ANNOUNCEMENT - FOR IMMEDIATE RELEASE

NOT FOR RELEASE, PUBLICATION OR DISTRIBUTION, IN WHOLE OR IN PART, IN, INTO OR FROM THE USA, CANADA, AUSTRALIA, JAPAN OR ANY OTHER JURISDICTION WHERE TO DO SO WOULD CONSTITUTE A VIOLATION OF THE RELEVANT LAWS OF SUCH JURISDICTION

23 June 2017

MANDATORY UNCONDITIONAL CASH OFFER

by

PHOENIXUK FUND LTD

to acquire the entire issued share capital

of

HORNBY PLC

1. Posting of Offer Document in respect of Mandatory Unconditional Cash Offer

On 21 June 2017, Phoenix UK Fund Ltd ('Phoenix UK Fund') announced that it would make a mandatory cash offer under Rule 9 of the Takeover Code to acquire the entire issued and to be issued share capital of Hornby plc ('Hornby') not already owned by it or by parties acting in concert with it, at a price of 32.375 pence per Hornby Share (the 'Offer'). Phoenix UK Fund today confirms that the acquisition of the Hornby Shares from New Pistoia Income Limited has completed and that the offer is declared unconditional.

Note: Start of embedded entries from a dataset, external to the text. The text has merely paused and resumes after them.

(** C7 (as amended).  With [d] the digits of the input, in their order:
    an input with at most three digits gives [d]; one with four to six
    digits gives [(AAA) BBB], where [AAA] are the first three digits and
    [BBB] the one to three digits after them; one with seven to ten digits
    gives [(AAA) BBB-CCCC], with [CCCC] the one to four digits that are
    left; and an input with more than ten digits is returned as it is, its
    other characters included.  The function is total: it returns a string
    for every input. *)
Theorem formatPhoneNumber_by_digit_count (value : string) :
  let d := keep is_digit value in
  (String.length d <= 3 -> formatPhoneNumber value = d) /\
  (4 <= String.length d <= 6 ->
   exists a b,
     d = a +:+ b /\ String.length a = 3 /\
     formatPhoneNumber value = "(" +:+ a +:+ ") " +:+ b) /\
  (7 <= String.length d <= 10 ->
   exists a b c,
     d = a +:+ b +:+ c /\ String.length a = 3 /\ String.length b = 3 /\
     formatPhoneNumber value = "(" +:+ a +:+ ") " +:+ b +:+ "-" +:+ c) /\
  (10 < String.length d -> formatPhoneNumber value = value).
Proof.
  intros d.
  rewrite formatPhoneNumber_cases. fold d. unfold phone_layout.
  split; [|split; [|split]]; intros H.
  - destruct (Nat.leb_spec (String.length d) 10); [|lia].
    destruct (Nat.leb_spec (String.length d) 3); [done|lia].
  - destruct (Nat.leb_spec (String.length d) 10); [|lia].
    destruct (Nat.leb_spec (String.length d) 3); [lia|].
    destruct (Nat.leb_spec (String.length d) 6); [|lia].
    exists (take 3 d), (drop 3 d).
    split; [by rewrite take_drop|]. split; [|done].
    rewrite length_take. lia.
  - destruct (Nat.leb_spec (String.length d) 10); [|lia].
    destruct (Nat.leb_spec (String.length d) 3); [lia|].
    destruct (Nat.leb_spec (String.length d) 6); [lia|].
    exists (take 3 d), (take 3 (drop 3 d)), (drop 6 d).
    split; [|split; [|split; [|done]]].
    + change 6 with (3 + 3). rewrite <- drop_drop. by rewrite !take_drop.
    + rewrite length_take. lia.
    + rewrite length_take, length_drop. lia.
  - by destruct (Nat.leb_spec (String.length d) 10); [lia|].
Qed.

Lemma formatPhoneNumber_by_digit_count_witness :
  formatPhoneNumber "12" = "12" /\
  (exists a b,
     "12345" = a +:+ b /\ String.length a = 3 /\
     formatPhoneNumber "(123) 45" = "(" +:+ a +:+ ") " +:+ b) /\
  (exists a b c,
     "1234567890" = a +:+ b +:+ c /\
     String.length a = 3 /\ String.length b = 3 /\
     formatPhoneNumber "123-456-7890"
     = "(" +:+ a +:+ ") " +:+ b +:+ "-" +:+ c) /\
  formatPhoneNumber "1 (234) 567-8901" = "1 (234) 567-8901".
Proof.
  split; [|split; [|split]].
  - apply (proj1 (formatPhoneNumber_by_digit_count "12")).
    simpl. lia.
  - apply (proj1 (proj2 (formatPhoneNumber_by_digit_count "(123) 45"))).
    simpl. lia.
  - apply (proj1 (proj2 (proj2
                    (formatPhoneNumber_by_digit_count "123-456-7890")))).
    simpl. lia.
  - apply (proj2 (proj2 (proj2
                    (formatPhoneNumber_by_digit_count "1 (234) 567-8901")))).
    simpl. lia.
Defined.

(** C8. For every input with at most ten digits, formatting the formatted
    text again changes nothing. *)
Theorem formatPhoneNumber_idempotent (s : string) :
  String.length (keep is_digit s) <= 10 ->
  formatPhoneNumber (formatPhoneNumber s) = formatPhoneNumber s.
Proof.
  intros Hlen.
  rewrite (formatPhoneNumber_cases (formatPhoneNumber s)).
  rewrite keep_formatPhoneNumber.
  destruct (Nat.leb_spec (String.length (keep is_digit s)) 10); [|lia].
  rewrite (formatPhoneNumber_cases s).
  by destruct (Nat.leb_spec (String.length (keep is_digit s)) 10); [|lia].
Qed.

Lemma formatPhoneNumber_idempotent_witness :
  formatPhoneNumber (formatPhoneNumber "123 4567")
  = formatPhoneNumber "123 4567".
Proof. apply formatPhoneNumber_idempotent. simpl. lia. Defined.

Phoenix UK Fund announces that it is today posting to Hornby Shareholders an offer document containing the full terms and conditions of the Offer (the 'Offer Document') together with a Form of Acceptance (in respect of Hornby Shares held in certificated form). The Offer Document and Form of Acceptance will also shortly be available, subject to certain restrictions relating to persons resident in Restricted Jurisdictions, on the website of Phoenix Asset Management Partners Limited (www.phoenixassetmanagement.com) and on the Hornby website (www.hornby.plc.uk).

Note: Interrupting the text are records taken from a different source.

(** The final modulation keeps the shape as well. *)
Lemma shaped_final_call (fin : AdaLayerNormZero_Final.t F) x t b n d :
  Linear_wf d (d * 2) (AdaLayerNormZero_Final.linear fin) ->
  nonaffine (AdaLayerNormZero_Final.norm fin) ->
  shape3 x = (b, n, d) -> wf3 x -> shape2 t = (b, d) -> wf2 t ->
  exists y, AdaLayerNormZero_Final.call fin x t = Ok y /\ shape3 y = (b, n, d) /\ wf3 y.
Proof.
  intros Hl Hln Hx Hwx Ht Hwt.
  destruct (projected_embedding Hl Ht Hwt) as (Hproj & Hs & Hwf).
  set (proj := {| shape2 := (b, (d * 2)%nat); data2 := _ |}) in *.
  rewrite (AdaLayerNormZero_Final_call_spec _ t Hln Hx Hwx Hproj Hs Hwf).
  destruct (@part_wf F d 2 0 proj b Hs Hwf ltac:(lia)) as [Hs0 Hw0].
  destruct (@part_wf F d 2 1 proj b Hs Hwf ltac:(lia)) as [Hs1 Hw1].
  eexists. split; [reflexivity|].
  exact (modulate_wf Hln Hx Hwx Hs0 Hw0 Hs1 Hw1).
Qed.

End BlockShapes.

Section BackboneShapes.
Variables F Rope : Type.
Context {SF : Scalar F} {MD : Modules F Rope}.
Hypothesis HMD : collaborators_preserve MD.

Lemma Sequential_preserves (layers : list (array3 F -> array3 F)) sh :
  Forall (preserves sh) layers -> preserves sh (Sequential layers).
Proof.
  unfold Sequential. induction 1 as [|f layers Hf _ IH]; intros y Hy Hwy; simpl.
  - auto.
  - destruct (Hf y Hy Hwy) as [Hy' Hwy']. now apply IH.
Qed.

(** A freshly built text encoder, on a text no longer than the target,
    returns an embedding sequence of exactly the target length. *)
Lemma TextEmbedding_call_shape text_num_embeds text_dim conv_layers conv_mult
  (self : TextEmbedding.t F) text seq_len drop_text b nt :
  TextEmbedding.init (Rope := Rope) text_num_embeds text_dim conv_layers conv_mult = Ok self ->
  shape2 text = (b, nt) -> wf2 text -> (nt <= seq_len)%nat ->
  exists te, TextEmbedding.call (Rope := Rope) self text seq_len drop_text = Ok te /\
             shape3 te = (b, seq_len, text_dim) /\ wf3 te.
Proof.
  intros Hinit Hs Hwt Hle.
  assert (Hb : dim0_2 text = b) by (unfold dim0_2; now rewrite Hs).
  assert (Hnt : dim1_2 text = nt) by (unfold dim1_2; now rewrite Hs).
  assert (Hle' : (dim1_2 text <= seq_len)%nat) by lia.
  rewrite TextEmbedding_call_stages.
  destruct (shift_and_pad text seq_len) as [ids|e] eqn:Hids;
    [|rewrite shift_and_pad_shorter in Hids by assumption; discriminate].
  destruct (shift_and_pad_shorter_wf Hwt Hle' Hids) as [Hsi Hwi].
  rewrite Hb in Hsi. cbn [bind].
  set (ids' := if drop_text then zeros_like2 ids else ids).
  assert (Hids' : shape2 ids' = (b, seq_len) /\ wf2 ids').
  { unfold ids'. destruct drop_text; [|auto].
    unfold zeros_like2. rewrite Hsi. split; [reflexivity | apply full2_wf]. }
  destruct Hids' as [Hsi' Hwi']. clearbody ids'.
  destruct (fresh_Embedding_wf (F := F) (text_num_embeds + 1) text_dim) as [Hst Hwtab].
  unfold embed_ids, Embedding_call. unfold TextEmbedding.init in Hinit.
  apply bind_ok in Hinit as (tab & Htab & Hinit). apply nn_Embedding_inv in Htab as [_ ->].
  destruct (0 <? conv_layers).
  - apply bind_ok in Hinit as (blocks & Hblocks & Hinit). injection Hinit as <-.
    cbn [TextEmbedding.text_embed TextEmbedding.extra_modeling TextEmbedding.extra_attrs
         TextEmbedding.precompute_max_pos TextEmbedding._freqs_cis TextEmbedding.text_blocks].
    destruct (take_rows_shape Hst Hwtab Hsi' Hwi') as [He Hwe].
    destruct (get_pos_embed_indices_shape HMD (repeat 0 b) seq_len 4096) as [Hp Hwp].
    rewrite repeat_length in Hp.
    destruct (precompute_freqs_cis_shape HMD text_dim 4096) as [Hf Hwf].
    destruct (take_rows_shape Hf Hwf Hp Hwp) as [Hpe Hwpe]. rewrite Hb.
    destruct (binop3_same fadd He Hwe Hpe Hwpe) as (sum & Hsum & Hss & Hws).
    unfold add3. rewrite Hsum. cbn [bind].
    eexists. split; [reflexivity|].
    apply Sequential_preserves; [|exact Hss | exact Hws].
    eapply comprehension_Forall; [|exact Hblocks].
    intros i f Hf'. simpl in Hf'. eapply (ConvNeXtV2Block_preserves HMD). exact Hf'.
  - injection Hinit as <-.
    cbn [TextEmbedding.text_embed TextEmbedding.extra_modeling TextEmbedding.extra_attrs
         TextEmbedding.precompute_max_pos TextEmbedding._freqs_cis TextEmbedding.text_blocks].
    eexists. split; [reflexivity|].
    exact (take_rows_shape Hst Hwtab Hsi' Hwi').
Qed.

2. Timetable and actions to be taken

The Offer will remain open for acceptance until 1:00 p.m. (London time) on 14 July 2017.

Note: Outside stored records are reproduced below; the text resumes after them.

(** * Scalene: sampling and attribution engine

    A shallow embedding of [scalene/scalene.py] (class [Scalene]) and the
    verification of its specification.

    Conventions of the embedding.
    - Python floats are idealised as exact rationals ([Q]); [==] is [Qeq].
    - A Python [str] that is rendered (sparklines, report lines) is a list
      of code points ([pystr]); file names are [string]s.
    - Exceptions are values of [exn]; a computation that may raise returns
      a [result].
    - The class attributes of [Scalene] form the record [Scalene]; handlers
      are state transformers in the monad [M], which keeps the mutations
      made before an exception was raised, as Python does. *)

From Stdlib Require Import Ascii String.
From Stdlib Require Import List ZArith QArith Qround Qminmax Lia Lqa Bool.
Import ListNotations.

Set Implicit Arguments.
Local Open Scope Q_scope.

(** ** Exceptions and results *)

Inductive exn : Type :=
| IndexError
| ValueError
| FileNotFoundError
| AttributeError
| ZeroDivisionError.

Inductive result (A : Type) : Type :=
| Ok (a : A)
| Raise (e : exn).

Arguments Ok {A} a.
Arguments Raise {A} e.

Definition rbind {A B} (r : result A) (k : A -> result B) : result B :=
  match r with
  | Ok a => k a
  | Raise e => Raise e
  end.

Notation "'let?' x ':=' r 'in' k" := (rbind r (fun x => k))
  (at level 10, x pattern, r at level 100, k at level 200).

Fixpoint rmap {A B} (f : A -> result B) (l : list A) : result (list B) :=
  match l with
  | [] => Ok []
  | x :: l' =>
      let? y := f x in
      let? ys := rmap f l' in
      Ok (y :: ys)
  end.

(** ** Numbers *)

(** Python's [x < y], [x > y], [x == y] on numbers. *)
Definition Qltb (x y : Q) : bool := negb (Qle_bool y x).
Definition Qgtb (x y : Q) : bool := Qltb y x.

(** [int(x)]: truncation toward zero. *)
Definition py_int (q : Q) : Z := Z.quot (Qnum q) (Zpos (Qden q)).

(** [min(xs)] and [max(xs)]: the first smallest (largest) element;
    [ValueError] on an empty sequence. *)
Fixpoint min_from (m : Q) (l : list Q) : Q :=
  match l with
  | [] => m
  | x :: l' => min_from (if Qltb x m then x else m) l'
  end.

Fixpoint max_from (m : Q) (l : list Q) : Q :=
  match l with
  | [] => m
  | x :: l' => max_from (if Qgtb x m then x else m) l'
  end.

Definition py_min (l : list Q) : result Q :=
  match l with
  | [] => Raise ValueError
  | x :: l' => Ok (min_from x l')
  end.

Definition py_max (l : list Q) : result Q :=
  match l with
  | [] => Raise ValueError
  | x :: l' => Ok (max_from x l')
  end.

Further details of the Offer and the action to be taken to accept the Offer are set out in the Offer Document and the Form of Acceptance.

If you hold your Hornby Shares in certificated form (that is, not in CREST), to accept the Offer you must follow the procedure set out in paragraph 12(a) of Part I of the Offer Document. In particular, you must complete the enclosed Form of Acceptance in accordance with the instructions printed on it and return the completed Form of Acceptance (along with your share certificate(s) and/or other documents of title) by post or by hand (during normal business hours only) to the Receiving Agent at Capita Asset Services, Corporate Actions, The Registry, 34 Beckenham Road, Beckenham, Kent, BR3 4TU as soon as possible and, in any event, so as to be received by no later than 1:00 p.m. (London time) on 14 July 2017. If you are posting in the UK, the enclosed reply-paid envelope has been provided for your convenience.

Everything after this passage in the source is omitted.